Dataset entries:
(** [getPaymentByPhoneNumber(phoneNumber)]: the first entry, in insertion
    order, of that phone number. *)
Definition getPaymentByPhoneNumber (phone : string) (this : Self)
  : option PaymentData :=
  List.find (λ paymentData, String.eqb (phoneNumber paymentData) phone)
            (JSMap.values (pendingPayments this)).

(** [triggerPostPaymentActions(paymentData)]: logs the phone number. *)
Definition triggerPostPaymentActions (paymentData : PaymentData)
    (this : Self) : Self :=
  {| pendingPayments := pendingPayments this;
     postPaymentActions := postPaymentActions this ++ [phoneNumber paymentData] |}.

(** [updatePaymentFromWebhook(orderId, paymentEntity)]. *)
Definition updatePaymentFromWebhook (now : Z) (orderId : string)
    (paymentEntity : PaymentEntity) (this : Self) : Self :=
  match JSMap.get (pendingPayments this) orderId with
  | Some paymentData =>
      let paymentData' :=
        markCompleted now (id paymentEntity) paymentEntity paymentData in
      let this' :=
        setPayments this (JSMap.set (pendingPayments this) orderId paymentData') in
      triggerPostPaymentActions paymentData' this'
  | None => this
  end.

(** [markPaymentFailed(orderId, paymentEntity)]. *)
Definition markPaymentFailed (now : Z) (orderId0 : string)
    (paymentEntity : PaymentEntity) (this : Self) : Self :=
  match JSMap.get (pendingPayments this) orderId0 with
  | Some paymentData =>
      let paymentData' :=
        {| orderId := orderId paymentData; phoneNumber := phoneNumber paymentData;
           amount := amount paymentData; currency := currency paymentData;
           status := failed;
           createdAt := createdAt paymentData; analysis := analysis paymentData;
           paymentId := paymentId paymentData;
           completedAt := completedAt paymentData;
           razorpayPayment := razorpayPayment paymentData;
           failedAt := Some now;
           failureReason :=
             Some (match error_reason paymentEntity with
                   | Some r => if String.eqb r EmptyString then "Unknown error" else r
                   | None => "Unknown error"
                   end) |} in
      setPayments this (JSMap.set (pendingPayments this) orderId0 paymentData')
  | None => this
  end.

(** [process.env.RAZORPAY_WEBHOOK_SECRET || '']. *)
Definition webhookSecret : string :=
  match RAZORPAY_WEBHOOK_SECRET env with
  | Some s => s
  | None => EmptyString
  end.

(** [handleWebhook(payload, signature)]. *)
Definition handleWebhook (now : Z) (body : WebhookPayload) (signature : string)
    (this : Self) : WebhookResult * Self :=
  let expectedSignature := hmacSha256Hex webhookSecret (JSON_stringify body) in
  let isSignatureValid := String.eqb signature expectedSignature in
  if negb isSignatureValid then
    (WebhookFailure "Invalid signature", this)
  else
    match payload body with
    | None => (WebhookFailure "Webhook processing failed", this)
    | Some entities =>
        let paymentEntity := payment entities in
        if String.eqb (event body) "payment.captured" then
          match paymentEntity with
          | Some e => (WebhookSuccess, updatePaymentFromWebhook now (order_id e) e this)
          | None => (WebhookSuccess, this)
          end
        else if String.eqb (event body) "payment.failed" then
          match paymentEntity with
          | Some e => (WebhookSuccess, markPaymentFailed now (order_id e) e this)
          | None => (WebhookSuccess, this)
          end
        else (WebhookSuccess, this)
    end.

(** [getCompletedPaymentsByPhoneNumber(phoneNumber)]. *)
Definition getCompletedPaymentsByPhoneNumber (phone : string) (this : Self)
  : list PaymentData :=
  List.filter
    (λ paymentData,
       String.eqb (phoneNumber paymentData) phone &&
       bool_decide (status paymentData = completed))
    (JSMap.values (pendingPayments this)).

(** [sevenDaysAgo.setDate(sevenDaysAgo.getDate() - 7)], in the local time
    of the server. *)
Definition sevenDaysAgo (now : Z) : Z := JSDate.daysAgo 7 now.

(** The test of the loop of [cleanupOldPayments]. *)
Definition stale (now : Z) (payment : PaymentData) : bool :=
  bool_decide (createdAt payment < sevenDaysAgo now) &&
  negb (bool_decide (status payment = completed)).

(** One iteration of that loop, on the map and the counter. *)
Definition cleanupPaymentsStep (now : Z) (acc : JSMap.t PaymentData * nat)
    (entry : string * PaymentData) : JSMap.t PaymentData * nat :=
  if stale now entry.2
  then (JSMap.delete acc.1 entry.1, S acc.2)
  else acc.

(** [cleanupOldPayments()]: the instance afterwards and the final value of
    the local [cleanedCount], which is logged when positive. The loop
    visits the entries the map had at the start; it deletes only the entry
    it is visiting. *)
Definition cleanupOldPayments (now : Z) (this : Self) : Self * nat :=
  let r := foldl (cleanupPaymentsStep now) (pendingPayments this, 0%nat)
             (pendingPayments this) in
  (setPayments this r.1, r.2).

End Methods.

(** A webhook body that carries a payment entity under the given event. *)
Definition carries (body : WebhookPayload) (ev : string) (e : PaymentEntity) : Prop :=
  event body = ev ∧ ∃ entities, payload body = Some entities ∧ payment entities = Some e.

(** What the gateway tells the manager: a webhook, or the answers to a
    poll of an order. *)
Inductive GatewayEvent :=
| Webhook (now : Z) (body : WebhookPayload)
| Poll (now : Z) (orderId : string) (order : Completion string)
    (payments : Completion (list PaymentEntity)).

(** The order and the status a gateway event reports, if it reports one:
    the two cases of the [switch] of [handleWebhook] that change an order,
    and the poll that finds the order paid and its first payment captured. *)
Definition reported (ev : GatewayEvent) : option (string * PaymentStatus) :=
  match ev with
  | Webhook _ body =>
      match payload body with
      | Some entities =>
          match payment entities with
          | Some e =>
              if String.eqb (event body) "payment.captured"
              then Some (order_id e, completed)
              else if String.eqb (event body) "payment.failed"
              then Some (order_id e, failed)
              else None
          | None => None
          end
      | None => None
      end
  | Poll _ k (Returned order_status) (Returned (payment :: _)) =>
      if String.eqb order_status "paid" && String.eqb (entity_status payment) "captured"
      then Some (k, completed)
      else None
  | Poll _ _ _ _ => None
  end.

(** The status of order [k] after the reports of [events], oldest first,
    when each report overwrites the status. *)
Definition lastReported (k : string) (events : list GatewayEvent)
    (st : PaymentStatus) : PaymentStatus :=
  foldl (λ st ev,
           match reported ev with
           | Some (k', st') => if String.eqb k' k then st' else st
           | None => st
           end) st events.

Section Deliveries.
Context `{NodeRuntime}.
Variable env : ProcessEnv.

(** The delivery at time [d.1] of the webhook body [d.2], signed with the
    webhook secret. *)
Definition deliver (this : Self) (d : Z * WebhookPayload) : Self :=
  (handleWebhook env d.1 d.2
     (hmacSha256Hex (webhookSecret env) (JSON_stringify d.2)) this).2.

(** The manager after a gateway event: a signed webhook is handled, a poll
    goes through [checkPaymentStatus]. *)
Definition reconcile (this : Self) (ev : GatewayEvent) : Self :=
  match ev with
  | Webhook now body => deliver this (now, body)
  | Poll now k order payments => (checkPaymentStatus now order payments k this).2
  end.

Definition reconcileAll (this : Self) (events : list GatewayEvent) : Self :=
  foldl reconcile this events.

End Deliveries.

(** The status of order [k] in the instance. *)
Definition statusOf (this : Self) (k : string) : option PaymentStatus :=
  status <$> JSMap.get (pendingPayments this) k.

End PaymentManager.

(** ** utils/ConversationManager.js *)

Module ConversationManager.
Import GeminiColorAnalyzer.

(** The values [conversation.state] takes in the sources. *)
Inductive State :=
| initial
| welcome
| guide_shown
| waiting_for_photo
| analyzing
| results_shown
| payment_pending
| completed
| payment_completed.

#[global] Instance State_eq_dec : EqDecision State.
Proof. solve_decision. Defined.

Record UserInfo := { name : string }.

(** A conversation object. [lastActive] is the date [new Date(lastActive)]
    denotes, [None] when it is an invalid date; [paymentLink] is the
    property the server adds. *)
Record Conversation := {
  phoneNumber : string;
  state : State;
  createdAt : Z;
  lastActive : option Z;
  messageCount : Z;
  userInfo : UserInfo;
  analysis : option Analysis;
  paymentInfo : option Z;
  pdfGenerated : bool;
  paymentLink : option string;
}.

(** Field updates of a conversation object. *)
Definition set_state (s : State) (c : Conversation) : Conversation :=
  {| phoneNumber := phoneNumber c; state := s; createdAt := createdAt c;
     lastActive := lastActive c; messageCount := messageCount c;
     userInfo := userInfo c; analysis := analysis c;
     paymentInfo := paymentInfo c; pdfGenerated := pdfGenerated c;
     paymentLink := paymentLink c |}.

Definition set_analysis (a : option Analysis) (c : Conversation) : Conversation :=
  {| phoneNumber := phoneNumber c; state := state c; createdAt := createdAt c;
     lastActive := lastActive c; messageCount := messageCount c;
     userInfo := userInfo c; analysis := a;
     paymentInfo := paymentInfo c; pdfGenerated := pdfGenerated c;
     paymentLink := paymentLink c |}.

Definition set_paymentLink (l : option string) (c : Conversation) : Conversation :=
  {| phoneNumber := phoneNumber c; state := state c; createdAt := createdAt c;
     lastActive := lastActive c; messageCount := messageCount c;
     userInfo := userInfo c; analysis := analysis c;
     paymentInfo := paymentInfo c; pdfGenerated := pdfGenerated c;
     paymentLink := l |}.

Definition set_pdfGenerated (b : bool) (c : Conversation) : Conversation :=
  {| phoneNumber := phoneNumber c; state := state c; createdAt := createdAt c;
     lastActive := lastActive c; messageCount := messageCount c;
     userInfo := userInfo c; analysis := analysis c;
     paymentInfo := paymentInfo c; pdfGenerated := b;
     paymentLink := paymentLink c |}.

Definition set_lastActive (t : option Z) (c : Conversation) : Conversation :=
  {| phoneNumber := phoneNumber c; state := state c; createdAt := createdAt c;
     lastActive := t; messageCount := messageCount c;
     userInfo := userInfo c; analysis := analysis c;
     paymentInfo := paymentInfo c; pdfGenerated := pdfGenerated c;
     paymentLink := paymentLink c |}.

Definition set_messageCount (n : Z) (c : Conversation) : Conversation :=
  {| phoneNumber := phoneNumber c; state := state c; createdAt := createdAt c;
     lastActive := lastActive c; messageCount := n;
     userInfo := userInfo c; analysis := analysis c;
     paymentInfo := paymentInfo c; pdfGenerated := pdfGenerated c;
     paymentLink := paymentLink c |}.

(** What a call evaluates to for a method whose body has no [return]. *)
Inductive JSValue :=
| undefined
| number (n : Z).

(** The instance: [this.conversations]. No modelled method observes the
    iteration order of this map. *)
Record Self := {
  conversations : gmap string Conversation;
}.

(** [createConversation(phoneNumber, userInfo = {})]; [name] is
    [userInfo.name], [None] when the caller gave none. *)
Definition createConversation (now : Z) (phone : string) (name : option string)
    (this : Self) : Conversation * Self :=
  let conversation :=
    {| phoneNumber := phone;
       state := initial;
       createdAt := now;
       lastActive := Some now;
       messageCount := 0;
       userInfo := {| name := match name with Some n => n | None => "User" end |};
       analysis := None;
       paymentInfo := None;
       pdfGenerated := false;
       paymentLink := None |} in
  (conversation, {| conversations := <[phone := conversation]> (conversations this) |}).

(** [getConversation(phoneNumber)]. *)
Definition getConversation (phone : string) (this : Self) : option Conversation :=
  conversations this !! phone.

How to complete this task: Above are records; repeat only the lines starting at the line with "triggerPostPaymentActions paymentData' this'" and ending at the line with "createdAt := createdAt paymentData;", exactly as they appear, both included.

Exercise answer:
      triggerPostPaymentActions paymentData' this'
  | None => this
  end.

(** [markPaymentFailed(orderId, paymentEntity)]. *)
Definition markPaymentFailed (now : Z) (orderId0 : string)
    (paymentEntity : PaymentEntity) (this : Self) : Self :=
  match JSMap.get (pendingPayments this) orderId0 with
  | Some paymentData =>
      let paymentData' :=
        {| orderId := orderId paymentData; phoneNumber := phoneNumber paymentData;
           amount := amount paymentData; currency := currency paymentData;
           status := failed;
           createdAt := createdAt paymentData; analysis := analysis paymentData;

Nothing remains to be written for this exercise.